Re: how should remote path names be handled?

Thomas A. Fine (fine@cis.ohio-state.edu)
Thu, 22 Apr 93 18:20:33 -0400


>Your examples were all correct. Any missing infromation
>is taken from the left hand end of the URL of the referring
>document. When a relative path is given (no protocol,
>hostname or leading /) then the rule is to strip
>everything off the current URL which is to the right of
>its rightmost "/", the append the relative path.
>This is always what you expect, except that it might
>surprise you if you don't think too hard that in directory
>/a/fred, "bert" refers to /a/bert, not /a/fred/bert, so

I think you need to clarify this. If you are in a document inside of
/a/fred/ then bert should refer to /a/fred/bert.

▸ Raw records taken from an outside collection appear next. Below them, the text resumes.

(* ===== verification/Maintain.v ===== *)
(** * Package lake, maintenance: compaction and snapshot expiry

    internal/lake/maintain.go and the queries of internal/lake/consumer.go. The
    catalog tables the queries read (snapshots, consumer progress) are data
    ([catalog]), a query is the relational function its SQL text denotes, and it
    may fail ([q_err]). DuckLake's maintenance CALLs are statements ([stmt]) run
    by a parameter ([MaintEnv]). Epochs are exact times, where the code goes
    through float64. *)

From S2P Require Import Prelude GoStd Float LakeWriter.

(** ** Configuration *)

(** MemoryLimit is not a field: what it parses to is the argument memBudgetBytes of the operations. *)
Record MaintConfig := mkMaint {
  Interval : Z; SnapshotKeep : Z; ConsumerStaleness : Z; OrphanRetention : Z; FileCleanupGrace : Z;
  MergeMaxFilesPerCall : Z; RewriteDeleteThreshold : float
}.

Definition defaultFileCleanupGrace : Z := 30 * Minute.
Definition defaultRewriteDeleteThreshold : float := Eval vm_compute in round64 1 2.

Definition applyDefaults (c : MaintConfig) : MaintConfig :=
  mkMaint (or_default (Interval c) (15 * Minute)) (or_default (SnapshotKeep c) (72 * Hour))
    (or_default (ConsumerStaleness c) Hour) (or_default (OrphanRetention c) (7 * 24 * Hour))
    (or_default (FileCleanupGrace c) defaultFileCleanupGrace) (MergeMaxFilesPerCall c)
    (if isZero (RewriteDeleteThreshold c) then defaultRewriteDeleteThreshold else RewriteDeleteThreshold c).

Definition maxConsecutiveCycleFailures : Z := 4.
Definition mergeRampStartFiles : Z := 32.
Definition mergeMinFilesPerCall : Z := 1.
Definition mergeMaxFilesHardCeiling : Z := 1000.
Definition mergeMaxFilesFallback : Z := 256.

(** int64(d.Seconds()) *)
Definition secs (d : Z) : Z := Z.quot d Second.

(** ** The catalog *)

Record snapshot := mkSnap { snapshot_id : Z; snapshot_time : Z }.
Record progress := mkProgress { consumer : string; cursor : Z; updated_at : Z }.
Record catalog := mkCatalog { snapshots : list snapshot; consumers : list progress }.

Inductive query := QFloor | QRetention | QFloorBound | QStale | QUnconsumed.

If you meant that
fred is a document (the current one) inside of a, then bert should
refer to /a/bert.

>/a/fred/bert should be referred to as "fred/bert" or "./bert".
>Anyway, you are right, and if there are browsers which do otherwise
>that is their problem, unless I've goofed.

Should the browser collapse a .. path by itself, or pass it on to the
server:

in http://server/foo/bar/baz/doc.html
translate ../../cool.html
to http://server/foo/bar/baz/../../cool.html
or http://server/foo/doc.html

And I should note that collapsing the path is a very trivial operation.